Apelles’ Venus Anaduomene

Ἀφροδίτη Ἀναδυομένη

Wallpainting in Pompei (‘House of Venus’), supposedly based on Apelles.

Apelles of Kos (4th century BC) painted the birth of Venus rising from the ‘foam of the sea’. It immediately became a legendary paiting. It was moved to Rome by the Emperor August. However, when the historian Plinius sr. saw it in the first century AD, it was already much deteriorated.

The painting itself does not survive, but this wallpainting in Pompei (‘House of Venus’) is supposed to be based on it. Looking at it, it is clear Botticelli was also inspired by this painting. His birth of Venus can be considered a reconstruction (re-invention, imitatio,  and of course: emulatio).
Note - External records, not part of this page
Lemma disjoint_at (F g : Blocks) d b : F ##ₘ g -> g !! d = Some b -> F !! d = None /\ (F ∪ g) !! d = Some b.
Proof. intros HF Hd. pose proof (map_disjoint_Some_r _ _ _ _ HF Hd) as Hn. split; [done|]. by rewrite lookup_union_r. Qed.

Lemma union_release (F g : Blocks) d : F !! d = None -> release d (F ∪ g) = F ∪ release d g.
Proof.
  intros Hn. unfold release. rewrite lookup_union_r by done. destruct (g !! d) as [b|]; [|done]. destruct (_ =? 1).
  - rewrite delete_union, (delete_id F) by done. done.
  - by rewrite insert_union_r.
Qed.

Section Gives.
Variable call : Z -> Z -> M unit.

Lemma releases_shared_at td g d b : g !! d = Some b -> 1 < count b ->
  releases (decref_at d (header b) (RocRefs.align b) td) g (release d g).
Proof.
  intros Hd Hc m F HF HR Hf. destruct (disjoint_at F g d b HF Hd) as [Hn Hd'].
  destruct (give_shared m (F ∪ g) d b td HR Hf Hd' Hc) as (m' & -> & HR' & Hf'). rewrite union_release in HR', Hf' by done.
  exists m'. split_and!; [done| |done..]. unfold release. rewrite Hd, (proj2 (Z.eqb_neq (count b) 1)) by lia. by apply map_disjoint_insert_r_2.
Qed.

Lemma releases_shared t v g d b : handle t v = Some (d, header b, RocRefs.align b) -> g !! d = Some b -> 1 < count b ->
  releases (release_ty call t v) g (release d g).
Proof. intros Hh Hd Hc m F HF HR Hf. rewrite release_handle, Hh by by eapply reference_handle. by apply (releases_shared_at (teardown call t v d)). Qed.

(** The last reference: what the teardown takes from the other blocks. *)
Lemma releases_last_at td g g' d b : g !! d = Some b -> count b = 1 ->
  (forall m F, F ##ₘ delete d g -> F !! d = Some (with_count 0 b) -> Rep m (F ∪ delete d g) -> filled m (F ∪ delete d g) ->
     exists m', td m = Done tt m' /\ F ##ₘ g' /\ Rep m' (F ∪ g') /\ filled m' (F ∪ g')) ->
  releases (decref_at d (header b) (RocRefs.align b) td) g g'.
Proof.
  intros Hd Hc Htd m F HF HR Hf. destruct (disjoint_at F g d b HF Hd) as [Hn Hd'].
  assert (<[d := with_count 0 b]> F ##ₘ delete d g) as HF1 by (apply map_disjoint_insert_l_2; [apply lookup_delete_eq|by apply map_disjoint_delete_r]).
  assert (<[d := with_count 0 b]> (F ∪ g) = <[d := with_count 0 b]> F ∪ delete d g) as Eg.
  { rewrite <- insert_union_l. apply map_eq. intros d'. destruct (decide (d' = d)) as [->|Hne]; [by rewrite !lookup_insert_eq|].
    rewrite !lookup_insert_ne, !lookup_union, lookup_delete_ne by done. done. }
  assert (forall m1, Rep m1 (<[d := with_count 0 b]> (F ∪ g)) -> filled m1 (<[d := with_count 0 b]> (F ∪ g)) ->
    exists m2, td m1 = Done tt m2 /\ <[d := with_count 0 b]> F ##ₘ g' /\ Rep m2 (<[d := with_count 0 b]> (F ∪ g')) /\ filled m2 (<[d := with_count 0 b]> (F ∪ g'))) as Ht.
  { intros m1 HR1 Hf1. rewrite Eg in HR1, Hf1. destruct (Htd m1 _ HF1 (lookup_insert_eq _ _ _) HR1 Hf1) as (m2 & ? & ? & ? & ?).
    exists m2. rewrite insert_union_l. done. }
  assert (g' !! d = None /\ F ##ₘ g') as [Hg' HF'].
  { destruct (rep_set_count m (F ∪ g) d b 0 HR Hd' ltac:(lia)) as [HR1 Hk]. destruct (Ht _ HR1 ltac:(by eapply filled_count)) as (m2 & _ & HF2 & _).
    by apply map_disjoint_insert_l in HF2. }
  destruct (give_last m (F ∪ g) (F ∪ g') d b (td) HR Hf Hd' Hc) as (m' & -> & HR' & Hf').
  - by rewrite lookup_union_None.
  - intros m1 HR1 Hf1. destruct (Ht m1 HR1 Hf1) as (m2 & ? & _ & ? & ?). by exists m2.
  - by exists m'.
Qed.

Lemma releases_last t v g g' d b : handle t v = Some (d, header b, RocRefs.align b) -> g !! d = Some b -> count b = 1 ->
  (forall m F, F ##ₘ delete d g -> F !! d = Some (with_count 0 b) -> Rep m (F ∪ delete d g) -> filled m (F ∪ delete d g) ->
     exists m', teardown call t v d m = Done tt m' /\ F ##ₘ g' /\ Rep m' (F ∪ g') /\ filled m' (F ∪ g')) ->
  releases (release_ty call t v) g g'.
Proof.
  intros Hh Hd Hc Htd m F HF HR Hf. rewrite release_handle, Hh by by eapply reference_handle. by eapply (releases_last_at (teardown call t v d)).
Qed.

Lemma releases_refl g : releases (mret tt) g g.
Proof. intros m F HF HR Hf. by exists m. Qed.

(** Running a union's arm. *)
Lemma arm_lookup i tag arms x : arms !! tag = Some x -> arm i (i + Z.of_nat tag) arms = x.
Proof.
  revert i tag. induction arms as [|y arms IH]; intros i [|tag]; try done; cbn [arm].
  - intros [= ->]. by rewrite Z.add_0_r, Z.eqb_refl.
  - intros H. rewrite (proj2 (Z.eqb_neq _ _)) by lia. rewrite <- (IH (i + 1) tag H). f_equal. lia.
Qed.

Lemma teardown_shallow m g t v d b : Rep m g -> filled m g -> g !! d = Some (with_count 0 b) -> shallow t d = true -> (t = Callable -> 2 * WORD <= RocRefs.size b) ->
  teardown call t v d m = Done tt m.
Proof.
  intros HR Hf Hd Hs Hc. destruct t as [| | | |[]| | | | |]; try done. cbn [teardown]. specialize (Hc eq_refl). cbn [shallow] in Hs.
  unfold drop_erased_callable_payload. destruct (d =? 0); [done|]. pose proof (r_block _ _ HR _ _ Hd) as (Hl & Hh & _). cbn [header RocRefs.size with_count] in *.
  unfold mbind, M_bind. erewrite load_word_at; [|exact Hl|unfold WORD in *; lia|unfold WORD in *; lia].
  unfold word. erewrite filled_read; [|done..|unfold uncounted; cbn [header RocRefs.size with_count]; unfold WORD in *; lia]. by rewrite Hs.
Qed.

Theorem gives_releases :
  (forall t v g g', gives_up t v g g' -> releases (release_ty call t v) g g') /\
  (forall fs offs v g g', gives_fields fs offs v g g' ->
     releases (each (map (fun x => (release_ty call x.2, size W64 x.2)) fs) offs (fun '(release, n) off => release (slice off n v))) g g') /\
  (forall e items g g', gives_items e items g g' -> releases (release_all (release_ty call e) items) g g').
Proof.
  apply gives_mind; cbn [each map release_all].
  - intros t v g Hp. destruct t; try done; apply releases_refl.
  - intros t v g Hr Hh m F HF HR Hf. rewrite release_handle, Hh by done. by exists m.
  - apply releases_shared.
  - intros t v g d b Hh Hd Hc Hs Hcb. eapply releases_last; [done..|]. intros m F HF HFd HR Hf.
    exists m. split_and!; try done. eapply teardown_shallow; [done..| |done|done]. by apply lookup_union_Some_l.
  - intros e v g g' d b n Hh Hd Hc En Hn Hs Hm _ IH. eapply releases_last; [done..|]. intros m F HF HFd HR Hf. cbn [teardown]. unfold mbind, M_bind.
    erewrite (items_filled _ _ _ _ d (with_count 0 b)); [by apply IH|done|done|by apply lookup_union_Some_l|done..].
  - intros fs v g g' _ IH. exact IH.
  - intros vs b a v tag x g g' Ht Hx _ IH m F. cbn [release_ty]. rewrite Ht.
    rewrite (arm_lookup 0 tag _ (release_ty call x.2 (payload x.2 v))); [apply IH|]. by rewrite list_lookup_fmap, Hx.
  - intros v g. apply releases_refl.
  - intros x fs off offs v g g1 g2 _ IH1 _ IH2. by eapply releases_seq.
  - intros e g. apply releases_refl.
  - intros e x items g g1 g2 _ IH1 _ IH2. by eapply releases_seq.
Qed.

End Gives.
End Owned.
(** ** The theorems *)

(** What is asserted of a type's layout is what its declaration gives it, on
    both targets. *)
Definition layout_ok (x : Ty * Layouts) : Prop :=
  layout W64 x.1 = asserted64 x.2 /\ layout W32 x.1 = asserted32 x.2 /\ sound x.1 = true.

(** The numbers in the file are those of its declarations: for every
    generated type and returned record, the asserted size, alignment and tag
    offset are what [#[repr(C)]] gives, on 64-bit and on 32-bit targets; each
    list type says of its elements whether they are counted; and the byte
    array a union is on 32-bit targets holds every payload at an alignment
    that suits it. *)
Theorem layouts_asserted call :
  Forall layout_ok (map (fun g => (g_ty g, g_asserted g)) (generated call) ++ returned).
Proof. unfold layout_ok, generated, returned. cbn [map app g_ty g_asserted]. repeat constructor. Qed.

(** C19: Every generated [decref] and [incref] is the one its type calls for: it
    reads the tag, and releases (or retains) every counted payload or field
    of the value, each once and in order, and nothing else; the functions
    that release lists do so for every element. *)
Theorem generated_by_type call :
  Forall (fun g => agrees call (g_ty g) (g_decref g) (g_incref g)) (generated call) /\ Forall (list_agrees call) list_releases.
Proof. split; [exact (all_agree call)|exact (lists_agree call)]. Qed.

(** C18: Releasing a value gives up exactly what it owns: whatever blocks the
    value's references take from [g] to [g'] (one reference of each shared
    block, each block held by its last reference, and through it what the
    elements of a list own), the generated [decref] runs without undefined
    behaviour, frees nothing twice and leaves [g']; the other blocks keep
    their contents and counts. *)
Theorem generated_release_exact call gen v m g g' : gen ∈ generated call -> Rep m g -> gives_up (contents m) (g_ty gen) v g g' ->
  exists m', g_decref gen v m = Done tt m' /\ Rep m' g' /\ forall d b x, g' !! d = Some b -> uncounted d b x -> contents m' x = contents m x.
Proof.
  intros Hgen HR Hg. rewrite (proj1 (proj1 (Forall_forall _ _) (all_agree call) _ Hgen v m)).
  destruct (proj1 (gives_releases (contents m) call) _ _ _ _ Hg m ∅ ltac:(apply map_disjoint_empty_l)) as (m' & -> & _ & HR' & Hf'); rewrite ?map_empty_union in *; [done|by intros d b x _ _|].
  by exists m'.
Qed.

(** *** The addresses a name resolved to: a short one and a long one *)

Definition m0 : Mem := mkMem ∅ (fun _ => 0).
Definition resolved : outcome (list Z) :=
  (s ← str_from_slice bump long; short ← str_from_slice bump [65]; l ← list_from_slice bump STR [str_bytes short; str_bytes s]; mret (list_bytes l ++ repeat 0 8 ++ [1] ++ repeat 0 7)) m0.

Lemma generated_release_exact_witness :
  exists v m, resolved = Done v m /\ exists m', HostDnsResolveResult_decref v m = Done tt m' /\ live m' = ∅.
Proof.
  eexists _, _. split; [vm_compute; reflexivity|]. match goal with |- exists m', HostDnsResolveResult_decref ?v0 ?m1 = _ /\ _ => set (v := v0); set (m := m1) end.
  assert (exists c g, Inv (m, [(VList STR (list_of_bytes v), c); (VStr (mkStr 72 48 24), long)]) g) as (c & g & HI).
  { eexists. apply (refs_reachable_inv bump). eapply rtc_l; [apply (st_str bump _ _ long); vm_compute; reflexivity|].
    eapply rtc_l; [apply (st_list bump _ _ STR [str_bytes (mkStr 65 0 (129 * 2 ^ 56)); str_bytes (mkStr 72 48 24)]); [split; [done|by exists 2]|repeat constructor|vm_compute; reflexivity]|apply rtc_refl]. }
  destruct (held_block _ _ _ _ _ 144 16 8 HI ltac:(by apply elem_of_cons; left) ltac:(vm_compute; reflexivity)) as (b & Hb & Hh & Ha & Hc).
  destruct (held_block _ _ _ _ _ 72 8 8 HI ltac:(by apply elem_of_cons; right; apply elem_of_cons; left) ltac:(vm_compute; reflexivity)) as (b2 & Hb2 & Hh2 & Ha2 & Hc2).
  pose proof (v_rep _ _ HI) as HR. cbn [fst] in HR.
  assert (count b = 1) as H1 by (rewrite (v_count _ _ HI _ _ Hb); vm_compute; reflexivity).
  assert (count b2 = 1) as H2 by (rewrite (v_count _ _ HI _ _ Hb2); vm_compute; reflexivity).
  assert (RocRefs.size b = 48) as Hsz.
  { destruct (r_block _ _ HR _ _ Hb) as (Hl & _). assert (live m !! 128 = Some (64, 8)) as Hl' by (vm_compute; reflexivity). rewrite Hh in Hl. change (144 - 16) with 128 in Hl. rewrite Hl' in Hl. injection Hl. lia. }
  assert (delete 72 (delete 144 g) = ∅) as Eg.
  { apply map_empty. intros d. rewrite !lookup_delete_None. destruct (decide (d = 72)) as [->|Hn2]; [by left|]. right. destruct (decide (d = 144)) as [->|Hn]; [by left|]. right.
    destruct (g !! d) as [b'|] eqn:E; [|done]. pose proof (v_pos _ _ HI _ _ E). pose proof (v_count _ _ HI _ _ E) as E2. cbn [snd] in E2. rewrite !nrefs_cons in E2.
    rewrite (refers_parts 144 (VList STR (list_of_bytes v), c) 16 8 ltac:(vm_compute; reflexivity)), (refers_parts 72 (VStr (mkStr 72 48 24), long) 8 8 ltac:(vm_compute; reflexivity)) in E2.
    rewrite (proj2 (Z.eqb_neq 144 d)), (proj2 (Z.eqb_neq 72 d)) in E2 by done. change (count b' = 0) in E2. lia. }
  destruct (generated_release_exact (fun _ _ => mret tt) (mkGenerated HostDnsResolveResult HostDnsResolveResult_asserted HostDnsResolveResult_decref HostDnsResolveResult_incref) v m g ∅) as (m' & E & HR' & _).
  - unfold generated. repeat (apply elem_of_cons; first [left; reflexivity | right]).
  - exact HR.
  - cbn [g_ty]. apply (gu_union _ _ _ _ _ 1 ("Ok"%string, ListOf true Str)); [vm_compute; reflexivity|reflexivity|].
    eapply (gu_last_list _ _ _ _ _ 144 b 2); [rewrite Hh, Ha; vm_compute; reflexivity|exact Hb|exact H1|vm_compute; reflexivity|lia|vm_compute; discriminate|rewrite Hsz; vm_compute; discriminate|].
    assert (items_at (contents m) Str 2 144 = [str_bytes (mkStr 65 0 (129 * 2 ^ 56)); str_bytes (mkStr 72 48 24)]) as -> by (vm_compute; reflexivity).
    eapply gi_cons; [apply gu_none; vm_compute; reflexivity|]. eapply gi_cons; [|apply gi_nil]. rewrite <- Eg.
    apply (gu_last _ Str _ _ 72 b2); [rewrite Hh2, Ha2; vm_compute; reflexivity|by rewrite lookup_delete_ne|exact H2|reflexivity|discriminate].
  - exists m'. split; [exact E|]. apply map_empty. intros p. destruct (live m' !! p) as [x|] eqn:Ep; [|done]. destruct (r_all _ _ HR' _ _ Ep) as (d & b' & Hd & _). by rewrite lookup_empty in Hd.
Defined.
(* ===== verification/RocInterface.v ===== *)
(** * The interface the platform's Roc code declares ([platform/Host.roc])

    The functions the Roc side of the platform has the host supply, as
    [platform/Host.roc] declares them and [platform/main.roc] names their
    symbols; and the reference the generated declarations are compared with:
    what a Roc type is at the C boundary ([lower]). *)
From S2P Require Import Prelude RocMem RocValues AbiLayout.
From stdpp Require Import strings.
Local Open Scope string_scope.
Local Open Scope Z_scope.

Module RocInterface.
Import AbiLayout.

(** ** Roc types *)

Inductive Num := U8 | U32 | U64 | I32 | I64 | F64.

(** [RThunk] is [Box(() -> a)] or [Box(() => {})], a boxed function of no
    argument.  Each tag has at most one argument here. *)
Inductive RocTy :=
  | RUnit
  | RBool
  | RNum (n : Num)
  | RStr
  | RList (element : RocTy)
  | RBox (content : RocTy)
  | RThunk
  | RRecord (fields : list (string * RocTy))
  | RTags (tags : list (string * option RocTy))
  | RTry (ok err : RocTy).

(** [{} => r] has no arguments. *)
Record RocFn := mkRocFn { roc_params : list RocTy; roc_result : RocTy }.
Notation "a =>> r" := (mkRocFn a r) (at level 70).

(** [IOErr.roc] *)
Definition IOErr : RocTy := RTags [("AddrInUse", None); ("AddrNotAvailable", None); ("AlreadyExists", None); ("BrokenPipe", None); ("Cancelled", None); ("ConnectionAborted", None); ("ConnectionRefused", None); ("ConnectionReset", None); ("Interrupted", None); ("InvalidInput", None); ("NotConnected", None); ("NotFound", None); ("PermissionDenied", None); ("TimedOut", None); ("TooManySockets", None); ("UnexpectedEof", None); ("Unsupported", None); ("Other", Some RStr)].

(** [Host.roc]: the types, then the functions. *)
Module Host.
Definition Socket : RocTy := RBox (RNum U64).
Definition TlsCert : RocTy := RRecord [("name", RStr); ("cert_file", RStr); ("key_file", RStr)].
Definition LogField : RocTy := RRecord [("key", RStr); ("value", RTags [("Str", Some RStr); ("U64", Some (RNum U64)); ("I64", Some (RNum I64)); ("F64", Some (RNum F64)); ("Bool", Some RBool)])].
Definition ChannelEnd : RocTy := RBox (RNum U64).
Definition TaskHandle : RocTy := RBox (RNum U64).
Definition WaitSource : RocTy := RTags [("Readable", Some Socket); ("Writable", Some Socket); ("Receivable", Some ChannelEnd); ("Sendable", Some ChannelEnd); ("Joinable", Some TaskHandle); ("StdinLine", None); ("SignalCaught", None)].
Definition TaskGroup : RocTy := RBox (RNum U64).

Definition stderr_line : RocFn := [RStr] =>> RTry RUnit (RTags [("StderrErr", Some RStr)]).
Definition stdin_line : RocFn := [] =>> RTry RStr (RTags [("StdinErr", Some RStr)]).
Definition signal_catch : RocFn := [RList (RNum U8)] =>> RTry RUnit IOErr.
Definition signal_try_next : RocFn := [] =>> RTags [("Got", Some (RNum U8)); ("NotReady", None)].
Definition signal_next : RocFn := [] =>> RTags [("Got", Some (RNum U8)); ("Cancelled", None)].
Definition stdin_try_line : RocFn := [] =>> RTags [("Line", Some RStr); ("End", None); ("Failed", Some RStr); ("NotReady", None); ("TooLong", None)].
Definition stdin_read_line : RocFn := [] =>> RTags [("Line", Some RStr); ("End", None); ("Failed", Some RStr); ("TooLong", None)].
Definition stdout_line : RocFn := [RStr] =>> RTry RUnit (RTags [("StdoutErr", Some RStr)]).
Definition tcp_listen : RocFn := [RStr; RNum U64; RNum U64; RNum U32; RBool] =>> RTry Socket IOErr.
Definition tcp_connect : RocFn := [RStr; RNum U64; RStr; RStr] =>> RTry Socket IOErr.
Definition unix_listen : RocFn := [RStr; RNum U64; RNum U64] =>> RTry Socket IOErr.
Definition unix_connect : RocFn := [RStr; RNum U64] =>> RTry Socket IOErr.
Definition udp_bind : RocFn := [RStr; RBool] =>> RTry Socket IOErr.
Definition tls_connect : RocFn := [RStr; RStr; RStr; RList RStr; RNum U64; RStr; RStr] =>> RTry Socket IOErr.
Definition tls_listen : RocFn := [RStr; RList TlsCert; RList RStr; RNum U64; RNum U64; RNum U64; RStr; RNum U8] =>> RTry Socket IOErr.
Definition tls_server_name : RocFn := [Socket] =>> RTry RStr IOErr.
Definition tls_alpn_protocol : RocFn := [Socket] =>> RTry RStr IOErr.
Definition tls_handshake : RocFn := [Socket] =>> RTry RUnit IOErr.
Definition tls_ignore_unexpected_eof : RocFn := [Socket; RBool] =>> RTry RUnit IOErr.
Definition noise_wrap : RocFn := [Socket; RNum U8; RList (RNum U8); RNum U64; RList (RNum U8); RNum U64] =>> RTry Socket IOErr.
Definition tls_wrap_client : RocFn := [Socket; RStr; RStr; RList RStr; RNum U64; RStr; RStr] =>> RTry Socket IOErr.
Definition tls_wrap_server : RocFn := [Socket; RList TlsCert; RList RStr; RNum U64; RStr; RNum U8] =>> RTry Socket IOErr.
Definition tls_peer_certificates : RocFn := [Socket] =>> RTry (RList (RList (RNum U8))) IOErr.
Definition tls_peer_certificate_valid_for : RocFn := [Socket; RStr] =>> RTry RBool IOErr.
Definition listener_close : RocFn := [Socket] =>> RTry RUnit IOErr.
Definition socket_accept : RocFn := [Socket] =>> RTry Socket IOErr.
Definition socket_read : RocFn := [Socket; RNum U64] =>> RTry (RList (RNum U8)) IOErr.
Definition socket_try_read : RocFn := [Socket; RNum U64] =>> RTags [("Data", Some (RList (RNum U8))); ("NotReady", None); ("Failed", Some IOErr)].
Definition socket_try_accept : RocFn := [Socket] =>> RTags [("Accepted", Some Socket); ("NotReady", None); ("Failed", Some IOErr)].
Definition socket_read_into : RocFn := [Socket; RList (RNum U8); RNum U64] =>> RTry (RList (RNum U8)) IOErr.
Definition socket_read_append : RocFn := [Socket; RList (RNum U8); RNum U64] =>> RTry (RList (RNum U8)) IOErr.
Definition socket_write : RocFn := [Socket; RList (RNum U8)] =>> RTry RUnit IOErr.
Definition socket_shutdown : RocFn := [Socket; RNum U8] =>> RTry RUnit IOErr.
Definition socket_abort : RocFn := [Socket] =>> RUnit.
Definition socket_set_timeout : RocFn := [Socket; RNum U8; RNum U64] =>> RTry RUnit IOErr.
Definition socket_local_addr : RocFn := [Socket] =>> RTry RStr IOErr.
Definition socket_peer_addr : RocFn := [Socket] =>> RTry RStr IOErr.
Definition tcp_set_nodelay : RocFn := [Socket; RBool] =>> RTry RUnit IOErr.
Definition stream_copy_to : RocFn := [Socket; Socket; RList (RNum U8); RTags [("UntilEnd", None); ("Exactly", Some (RNum U64))]; RNum U64] =>> RRecord [("copied", RNum U64); ("outcome", RTags [("Done", None); ("Read", Some IOErr); ("Write", Some IOErr); ("MessageTimedOut", None); ("Cancelled", None)])].
Definition stream_copy_both : RocFn := [Socket; Socket] =>> RRecord [("a_to_b", RNum U64); ("b_to_a", RNum U64); ("outcome", RTags [("Done", None); ("ReadA", Some IOErr); ("ReadB", Some IOErr); ("WriteA", Some IOErr); ("WriteB", Some IOErr); ("Cancelled", None); ("TaskLimitReached", None)])].
Definition udp_connect : RocFn := [Socket; RStr] =>> RTry RUnit IOErr.
Definition udp_send_to : RocFn := [Socket; RList (RNum U8); RStr] =>> RTry RUnit IOErr.
Definition udp_recv_from : RocFn := [Socket; RNum U64] =>> RTry (RRecord [("bytes", RList (RNum U8)); ("from", RStr); ("truncated", RBool)]) IOErr.
Definition udp_recv : RocFn := [Socket; RNum U64] =>> RTry (RRecord [("bytes", RList (RNum U8)); ("truncated", RBool)]) IOErr.
Definition socket_set_keepalive : RocFn := [Socket; RBool; RNum U64; RNum U64; RNum U32] =>> RTry RUnit IOErr.
Definition socket_set_buffer_size : RocFn := [Socket; RNum U8; RNum U64] =>> RTry RUnit IOErr.
Definition socket_buffer_size : RocFn := [Socket; RNum U8] =>> RTry (RNum U64) IOErr.
Definition unix_peer_credentials : RocFn := [Socket] =>> RTry (RRecord [("uid", RNum U32); ("gid", RNum U32); ("pid", RNum I32)]) IOErr.
Definition udp_set_broadcast : RocFn := [Socket; RBool] =>> RTry RUnit IOErr.
Definition udp_join_multicast : RocFn := [Socket; RStr] =>> RTry RUnit IOErr.
Definition udp_leave_multicast : RocFn := [Socket; RStr] =>> RTry RUnit IOErr.
Definition time_now_ns : RocFn := [] =>> RNum U64.
Definition time_utc_now_ns : RocFn := [] =>> RNum I64.
Definition log_enabled : RocFn := [RNum U8] =>> RBool.
Definition log_write : RocFn := [RNum U8; RStr; RList LogField] =>> RUnit.
Definition time_sleep_ns : RocFn := [RNum U64] =>> RBool.
Definition dns_resolve : RocFn := [RStr; RNum U64] =>> RTry (RList RStr) IOErr.
Definition file_read : RocFn := [RStr] =>> RTry (RList (RNum U8)) IOErr.
Definition file_write : RocFn := [RStr; RList (RNum U8); RNum U8; RNum U32] =>> RTry RUnit IOErr.
Definition file_rename : RocFn := [RStr; RStr] =>> RTry RUnit IOErr.
Definition file_delete : RocFn := [RStr] =>> RTry RUnit IOErr.
Definition file_exists : RocFn := [RStr] =>> RTry RBool IOErr.
Definition env_var : RocFn := [RStr] =>> RTags [("Found", Some RStr); ("Missing", None); ("NotUtf8", None)].
Definition x25519_public_key : RocFn := [RList (RNum U8)] =>> RList (RNum U8).
Definition x25519_shared : RocFn := [RList (RNum U8); RList (RNum U8)] =>> RTags [("Shared", Some (RList (RNum U8))); ("LowOrder", None)].
Definition aead_seal : RocFn := [RNum U8; RList (RNum U8); RList (RNum U8); RList (RNum U8); RList (RNum U8)] =>> RList (RNum U8).
Definition aead_open : RocFn := [RNum U8; RList (RNum U8); RList (RNum U8); RList (RNum U8); RList (RNum U8)] =>> RTags [("Opened", Some (RList (RNum U8))); ("Invalid", None)].
Definition ed25519_public_key : RocFn := [RList (RNum U8)] =>> RList (RNum U8).
Definition ed25519_sign : RocFn := [RList (RNum U8); RList (RNum U8)] =>> RList (RNum U8).
Definition ed25519_verify : RocFn := [RList (RNum U8); RList (RNum U8); RList (RNum U8)] =>> RBool.
Definition constant_time_eq : RocFn := [RList (RNum U8); RList (RNum U8)] =>> RBool.
Definition random_bytes : RocFn := [RNum U64] =>> RTags [("Bytes", Some (RList (RNum U8))); ("OutOfMemory", None)].
Definition channel_new : RocFn := [RNum U64] =>> RTry (RRecord [("sender", ChannelEnd); ("receiver", ChannelEnd)]) (RTags [("TooManyChannels", None)]).
Definition channel_send : RocFn := [ChannelEnd; RThunk; RBool] =>> RTags [("Sent", None); ("Full", None); ("Closed", None); ("Cancelled", None)].
Definition channel_receive : RocFn := [ChannelEnd; RNum U64] =>> RTry RThunk (RTags [("Closed", None); ("TimedOut", None); ("Cancelled", None)]).
Definition channel_close : RocFn := [ChannelEnd] =>> RUnit.
Definition select_wait : RocFn := [RList WaitSource; RNum U64] =>> RTags [("Ready", None); ("TimedOut", None); ("Cancelled", None); ("SourceTimedOut", Some (RNum U64))].
Definition select_turn : RocFn := [] =>> RNum U64.
Definition task_spawn : RocFn := [RThunk] =>> RTry TaskHandle (RTags [("TaskLimitReached", None)]).
Definition task_finish : RocFn := [RThunk] =>> RBool.
Definition task_join : RocFn := [TaskHandle] =>> RTry RThunk (RTags [("Cancelled", None)]).
Definition task_cancel : RocFn := [TaskHandle] =>> RUnit.
Definition task_is_cancelled : RocFn := [] =>> RBool.
Definition task_is_finished : RocFn := [TaskHandle] =>> RBool.
Definition task_yield : RocFn := [] =>> RUnit.
Definition group_new : RocFn := [] =>> RTry TaskGroup (RTags [("TaskLimitReached", None)]).
Definition group_add : RocFn := [TaskGroup; TaskHandle] =>> RUnit.
Definition group_cancel : RocFn := [TaskGroup] =>> RUnit.
Definition group_close : RocFn := [TaskGroup; RBool] =>> RUnit.
End Host.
About Apelles many stories circulate (mainly based on Pliny’s account in book XXXV of his world history (Historia Naturalis)), all referring to the highly realistic way he represented the subject. People wanting to touch the hair of Venus (still looking wet), or horses starting to neigh, seeing his painting of a horse. Horace in his Ars poetica attributes a similar power to poetry: ut pictura poesis. The legend itself inspired – of course – a number of poets. For instance in France: Clément Marot (for him see my website dedicated to him)

Here the poem (with translation and other poems inspired by it… There is no hors-texte).

Clement Marot: Rondeau LVI
A la fille d’ung Painctre d’Orleans, belle entre les autres

Au temps passé Apelles Painctre sage
Feit seullement de Venus le visage
Par fiction: mais (pour plus hault attaindre)
Ton Pere a faict de Venus (sans rien faindre)
Entierement la face, et le corsage.

Car il et Painctre, et tu es son ouvrage
Mieulx ressemblant Venus de forme, et d’aage,
Que le Tableau, qu’Apelle voulut paindre
Au temps passé.

Vray est qu’il feit si belle son ymage,
Qu’elle eschauffoit en Amour maint courage;
Mais celle là que ton Pere a sceu taindre,
Y mect le feu, et a dequoy l’estaindre:
L’aultre n’eut pas ung si gros advantage
Au temps passé.

Translation: In times past, Apelles, clever painter / represented only Venus’s face / through his art, but (to achieve higher things) / your father made Venus (without feigning anything) / face and bust alike. // For he is a painter and you are his work / better resembling Venus in shape and age / than the painting Apelles wanted to paint / in times past. // True it is that he made his image so beautiful / that it enflamed with love many a heart; / this one which your Father knew how to brush, / lights up the fire here and has something to quench it. / The former had no such advantage / in times past.

Latin

Ad puellam, ex vulgari carmine Maroti, Borbonius scripsit

Olim qui Veneris vultum depinxit Apelles,
Maximus, & primus fertur in arte sua.
Ecce tamen genitor tuus est praestantior illo,
Cuius peniculo facta puella Dea es.
Illa quidem multos urebat Apellis imago,
Atque aliquot iuvenes cepit amore sui.
Non habuit tamen unde suos restingueret ignes:
Tu simul inflammas, & medicamen habes.

Translation
To the maiden – from the vernacular by Marot – Nicolas Bourbon (= Marot’s friend, a famous Neo-Latin poet).

“Until now, Apelles, who painted the face of Venus, was forever held to be the greatest and foremost in his art. Yet, behold, your father is more outstanding than him, through whose brush you, a girl, have been made a Goddess. Indeed that image of Apelles set many aflame, and seized some young men with desire of itself. Yet it held not the wherewithal to quench their fires: but you both kindle and hold the cure.”

[for more info, see Andrew W. Taylor, “Between Surrey and Marot: Nicolas Bourbon and the Artful Translation of the Epigram”, in Translation and Literature 15.1 (2006) 1-20]

The key to understand this Rondeau is the story that in ancient times the legendary painter Apelles painted Venus so truthful, so real that suspicion arose that he must have really seen her. Marot nicely turns this legend in a compliment to a real woman, daugther of a painter, in which all the beauty of Venus is expressed, no fiction but reality. A Latin epigram by Théodore de Bèze takes up this legend to compliment Marot. De Bèze (Beza) wrote this epigram when he was still an adolescent (published in his Iuvenilia, 1548); Note the innuendo in the end.

Tam doctè Venerem divinus pinxit Apelles
Illi ut credatur visa fuisse Venus.
At tantam sapiunt Venerem tua scripta, Marote,
Ut tibi credatur cognita tota Venus.

Translation by John Weever, also 16th Century:
Apelles did so paint faire Venus Queene,
That most suppos’de he had faire Venus seene,
But thy bald rimes of Venus savour so.
That I dare sweare thou dost all Venus know.